(* ===== verification/Drain.v ===== *)
(** The end of [Shutdown]: [b.wg.Wait()]. When [Shutdown] has closed the queues
    and cancelled the context, the goroutines of all queues ([startQueue] counts
    three per queue) still make their last steps. They come to their end after a
    bounded number of steps, whatever their order ([steady_drains], with nothing
    promised), and with the promises of [EngineInv.v] the log replays until then
    and after to the messages the queues hold. *)

From S2P Require Import Prelude GoStrings Model RingBuffer Inflight Exchange Wal QueueRuntime.
From S2P Require Import System QueueSpec QueueInv RoundRobin QueueRefine QueueDeliver.
From S2P Require Import Redelivery SystemInv QueueCases Broker Topology BrokerInv Recovery.
From S2P Require Import BrokerTheorems Frame Engine Steady EngineInv EngineCalls.
From S2P Require Import EngineTheorems.

(** ** The steps a goroutine has left *)

Definition dist_left (pc : DistPC) : nat :=
  match pc with DStopped => 0 | DTop => 1 | DLoop => 2 | DSelect => 3 | DSend _ _ => 3 end.

Definition worker_left (pc : WorkerPC) : nat :=
  match pc with WStopped => 0 | WSelect => 1 | WReady => 2 end.

Definition procs_left (ps : Procs) : nat :=
  dist_left (pr_dist ps) + worker_left (pr_redel ps) + worker_left (pr_expiry ps).

(** The counter of [b.wg] is zero. *)
Definition procs_done (ps : Procs) : Prop :=
  pr_dist ps = DStopped /\ pr_redel ps = WStopped /\ pr_expiry ps = WStopped.

Section Owners.
Context {Q W : Type} `{!Queue Q} `{!WAL W}.
Abbreviation QS := (QState Q W).
Abbreviation SYS := (Sys Q W).

(** ** The token table is write-only for the goroutines *)

Lemma wal_append_owners r o (s : QS) :
  wal_append r (set_tokenOwners o s) = ((wal_append r s).1, set_tokenOwners o (wal_append r s).2).
Proof. unfold wal_append. simpl. by destruct (Append r (w_wal (wd s))). Qed.

Lemma pop_queue_owners o (s : QS) :
  pop_queue (set_tokenOwners o s) = let! (m, s') := pop_queue s in Done (m, set_tokenOwners o s').
Proof. unfold pop_queue. simpl. by destruct (Pop (queue (rt s))) as [[m q]| |]. Qed.

Lemma deadLetter_loop_owners fuel clock i o (s : QS) :
  deadLetter_loop fuel clock i (set_tokenOwners o s) =
  let! (e, s') := deadLetter_loop fuel clock i s in Done (e, set_tokenOwners o s').
Proof.
  revert i s. induction fuel as [|fuel IH]; intros i s; [done|]. cbn [deadLetter_loop].
  change (rt (set_tokenOwners o s)) with (rt s).
  case_bool_decide; [|done]. destruct (Peek (queue (rt s))) as [m| |]; [|done..]. cbn [go_bind].
  destruct (negb (isExpired (clock i) m)); [done|]. rewrite wal_append_owners.
  destruct (wal_append _ s) as [[e|] s1]; [done|]. cbn [fst snd]. rewrite pop_queue_owners.
  destruct (pop_queue s1) as [[m' s2]| |]; [|done..]. cbn [go_bind].
  exact (IH _ (signal (upd_rt (fun q => set_deadletteredCount (deadletteredCount q ⊕ 1) q) (push_dlq m s2)))).
Qed.

Lemma sweep_owners clock o (s : QS) :
  deadLetterExpiredMessages clock (set_tokenOwners o s) =
  let! (e, s') := deadLetterExpiredMessages clock s in Done (e, set_tokenOwners o s').
Proof. apply deadLetter_loop_owners. Qed.

Lemma cancelReservation_owners d o (s : QS) : exists o',
  cancelReservation d (set_tokenOwners o s) =
  let! s' := cancelReservation d s in Done (set_tokenOwners o' s').
Proof.
  exists (owners_remove (tokenHooks (rt s)) (d_AckToken d) o). unfold cancelReservation.
  change (rt (set_tokenOwners o s)) with (rt s).
  destruct (Remove (d_AckToken d) (inFlightManager (rt s))) as [[im|] mgr];
    unfold dec_unacked, removeToken, push_queue; simpl.
  - destruct (consumerSessions (rt s) !! d_ConsumerID d); simpl;
      destruct (tokenHooks (rt s)); simpl; by destruct (Push _ (queue (rt s))).
  - destruct (tokenHooks (rt s)); simpl; by destruct (Push _ (queue (rt s))).
Qed.

(** Without consumers nothing is reserved: only the sweep is done. *)
Lemma reserve_without_consumers clock now token (s : QS) :
  consumerSessions (rt s) = ∅ ->
  (forall e s', deadLetterExpiredMessages clock s = Done (e, s') -> consumerSessions (rt s') = ∅) ->
  reserveDelivery clock now token s =
  let! (e, s') := deadLetterExpiredMessages clock s in Done (None, s').
Proof.
  intros Hc Hk. unfold reserveDelivery.
  destruct (deadLetterExpiredMessages clock s) as [[[e|] s']| |] eqn:E; [done| |done..].
  cbn [go_bind]. unfold reserve_next. rewrite (Hk _ _ eq_refl).
  by rewrite (bool_decide_true (size _ = _)), orb_true_r by apply map_size_empty.
Qed.

Lemma sweep_consumers fuel clock i (s : QS) e s' :
  deadLetter_loop fuel clock i s = Done (e, s') -> consumerSessions (rt s') = consumerSessions (rt s).
Proof.
  revert i s. induction fuel as [|fuel IH]; intros i s H; [done|]. cbn [deadLetter_loop] in H.
  case_bool_decide; [|by simplify_eq]. destruct (Peek (queue (rt s))) as [m| |]; [|done..]. cbn [go_bind] in H.
  destruct (negb (isExpired (clock i) m)); [by simplify_eq|].
  destruct (wal_append _ s) as [[e1|] s1] eqn:Ea; apply append_rt in Ea; [by simplify_eq; rewrite Ea|].
  unfold pop_queue in H. destruct (Pop (queue (rt s1))) as [[m' q]| |]; [|done..]. cbn [go_bind] in H.
  apply IH in H. rewrite H. simpl. by rewrite Ea.
Qed.

Definition with_owners (o : gmap string nat) (s : SYS) : SYS := set_qs (set_tokenOwners o (qs s)) s.

(** The identifier of a reservation replaced. *)
Definition retoken (tok : string) (e : event) : event :=
  match e with DReserve clock now _ => DReserve clock now tok | e => e end.

(** A step of a goroutine of a closed queue is the same step with another token
    table and another fresh identifier. *)
Lemma closed_step_owners e tok o (s : SYS) c :
  is_call e = false -> closed (rt (qs s)) = true -> consumerSessions (rt (qs s)) = ∅ ->
  sys_step e s = Some c ->
  exists o', sys_step (retoken tok e) (with_owners o s) = Some (let! s' := c in Done (with_owners o' s')).
Proof.
  intros Hcall Hcl Hcs Hs. destruct e; try done; cbn [sys_step retoken] in *.
  1-7: cbn [RunDistributor_step] in *; change (dist (with_owners o s)) with (dist s);
    destruct (dist s) as [| | |l d|] eqn:Ed; try done.
  - injection Hs as <-. by exists o.
  - change (notifyDistributor (rt (qs (with_owners o s)))) with (notifyDistributor (rt (qs s))).
    destruct (notifyDistributor (rt (qs s))); [|done]. injection Hs as <-. by exists o.
  - change (ctxDone (with_owners o s)) with (ctxDone s).
    destruct (ctxDone s); [|done]. injection Hs as <-. by exists o.
  - injection Hs as <-. exists o. f_equal.
    rewrite !reserve_without_consumers; try done.
    + change (qs (with_owners o s)) with (set_tokenOwners o (qs s)). rewrite sweep_owners.
      by destruct (deadLetterExpiredMessages clock (qs s)) as [[e s']| |].
    + intros e s' He. apply sweep_consumers in He. by rewrite He.
    + intros e s' He. apply sweep_consumers in He. by rewrite He.
  - change (session_has_room l (qs (with_owners o s))) with (session_has_room l (qs s)).
    destruct (session_has_room l (qs s)); [|done]. injection Hs as <-. by exists o.
  - change (session_closed l (qs (with_owners o s))) with (session_closed l (qs s)).
    destruct (session_closed l (qs s)); [|done]. injection Hs as <-.
    destruct (cancelReservation_owners d o (qs s)) as [o' Ho]. exists o'. f_equal.
    change (qs (with_owners o s)) with (set_tokenOwners o (qs s)). rewrite Ho.
    by destruct (cancelReservation d (qs s)).
  - change (session_closed l (qs (with_owners o s))) with (session_closed l (qs s)).
    change (session_has_room l (qs (with_owners o s))) with (session_has_room l (qs s)).
    destruct (session_closed l (qs s) || session_has_room l (qs s)); [done|]. injection Hs as <-.
    destruct (cancelReservation_owners d o (qs s)) as [o' Ho]. exists o'. f_equal.
    change (qs (with_owners o s)) with (set_tokenOwners o (qs s)). rewrite Ho.
    by destruct (cancelReservation d (qs s)).
  - cbn [RedeliveryWorker_step] in *. change (redel (with_owners o s)) with (redel s).
    destruct (redel s); try done. injection Hs as <-. by exists o.
  - cbn [RedeliveryWorker_step] in *. change (redel (with_owners o s)) with (redel s).
    destruct (redel s); try done. change (ctxDone (with_owners o s)) with (ctxDone s).
    destruct (ctxDone s); [|done]. injection Hs as <-. by exists o.
  - cbn [RedeliveryWorker_step] in *. change (redel (with_owners o s)) with (redel s).
    destruct (redel s); try done. injection Hs as <-. exists o. unfold processExpiredMessages.
    change (rt (qs (with_owners o s))) with (rt (qs s)). by rewrite Hcl.
  - cbn [ExpiryWorker_step] in *. change (expiry (with_owners o s)) with (expiry s).
    destruct (expiry s); try done. injection Hs as <-. by exists o.
  - cbn [ExpiryWorker_step] in *. change (expiry (with_owners o s)) with (expiry s).
    destruct (expiry s); try done. change (ctxDone (with_owners o s)) with (ctxDone s).
    destruct (ctxDone s); [|done]. injection Hs as <-. by exists o.
  - cbn [ExpiryWorker_step] in *. change (expiry (with_owners o s)) with (expiry s).
    destruct (expiry s); try done. injection Hs as <-. exists o. unfold checkExpiredMessages.
    change (qs (with_owners o s)) with (set_tokenOwners o (qs s)). rewrite sweep_owners.
    by destruct (deadLetterExpiredMessages clock (qs s)) as [[e s']| |].
Qed.

End Owners.

Section Drain.
Context {W : Type} `{!WAL W} `{!WALLaws W} {Hrange : MapRange}.
Implicit Types (en : Engine W).

(** The promises of the environment for a step of the queue at [p]. *)
Definition promises (p : nat) (e : event) en : Prop :=
  forall r, b_runtimes (en_broker en) !! p = Some r ->
    env_ok e (view p r en) /\ quiet_cancel e (view p r en).

(** A step of one of the goroutines [b.wg] counts. *)
Inductive drain_step en en' : Prop :=
| drain_event p e : promises p e en -> queue_step p e en = Some (Done en') -> drain_step en en'.

(** The same without any promise: whatever delivery a distributor still holds,
    whatever list a redelivery round works on. *)
Definition wait_step en en' : Prop := exists p e, queue_step p e en = Some (Done en').

Definition drained en : Prop :=
  forall p r, p ∈ b_running (en_broker en) -> b_runtimes (en_broker en) !! p = Some r ->
    procs_done (procs_of p (en_procs en)).

Definition drain_left en : nat :=
  sum_list ((fun p => procs_left (procs_of p (en_procs en))) <$> elements (b_running (en_broker en))).

(** ** The engine behind a broker that was shut down

    [Shutdown] empties the token table, which the goroutines only write. With
    the table as it was, and the broker not marked closed, the engine still has
    its invariant. *)

Definition ghost (o : gmap string nat) en : Engine W :=
  let b := en_broker en in
  mkEngine (mkBroker (b_started b) false (b_cfg b) (b_queues b) (b_exchanges b) (b_runtimes b)
              (mkWorld (w_wal (b_world b)) (w_sessions (b_world b)) o) (b_running b) (b_cancelled b))
    (en_procs en).

Record drain_ok en : Prop := {
  do_ghost : exists o, engine_ok (ghost o en);
  do_closed p r : b_runtimes (en_broker en) !! p = Some r -> closed r = true;
  do_cancelled : b_cancelled (en_broker en) = true;
}.

Lemma drain_no_consumers en p r :
  drain_ok en -> b_runtimes (en_broker en) !! p = Some r -> consumerSessions r = ∅.
Proof.
  intros [[o Ho] Hc _] Hr. destruct (eo_wf _ Ho p r Hr) as (_ & _ & Hs & _). by apply Hs, (Hc p).
Qed.

Lemma view_ghost o p r en : view p r (ghost o en) = with_owners o (view p r en).
Proof. done. Qed.

Lemma put_view_ghost o o' p s en : put_view p (with_owners o' s) (ghost o en) = ghost o' (put_view p s en).
Proof. done. Qed.

Lemma is_call_retoken tok e : is_call (retoken tok e) = is_call e.
Proof. by destruct e. Qed.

-*-

- _ACTION ITEM_
Could you print exactly the lines from the one containing "the table as" through the last line of the records above?

- _WRITTEN ANSWER_
    the table as it was, and the broker not marked closed, the engine still has
    its invariant. *)

Definition ghost (o : gmap string nat) en : Engine W :=
  let b := en_broker en in
  mkEngine (mkBroker (b_started b) false (b_cfg b) (b_queues b) (b_exchanges b) (b_runtimes b)
              (mkWorld (w_wal (b_world b)) (w_sessions (b_world b)) o) (b_running b) (b_cancelled b))
    (en_procs en).

Record drain_ok en : Prop := {
  do_ghost : exists o, engine_ok (ghost o en);
  do_closed p r : b_runtimes (en_broker en) !! p = Some r -> closed r = true;
  do_cancelled : b_cancelled (en_broker en) = true;
}.

Lemma drain_no_consumers en p r :
  drain_ok en -> b_runtimes (en_broker en) !! p = Some r -> consumerSessions r = ∅.
Proof.
  intros [[o Ho] Hc _] Hr. destruct (eo_wf _ Ho p r Hr) as (_ & _ & Hs & _). by apply Hs, (Hc p).
Qed.

Lemma view_ghost o p r en : view p r (ghost o en) = with_owners o (view p r en).
Proof. done. Qed.

Lemma put_view_ghost o o' p s en : put_view p (with_owners o' s) (ghost o en) = ghost o' (put_view p s en).
Proof. done. Qed.

Lemma is_call_retoken tok e : is_call (retoken tok e) = is_call e.
Proof. by destruct e. Qed.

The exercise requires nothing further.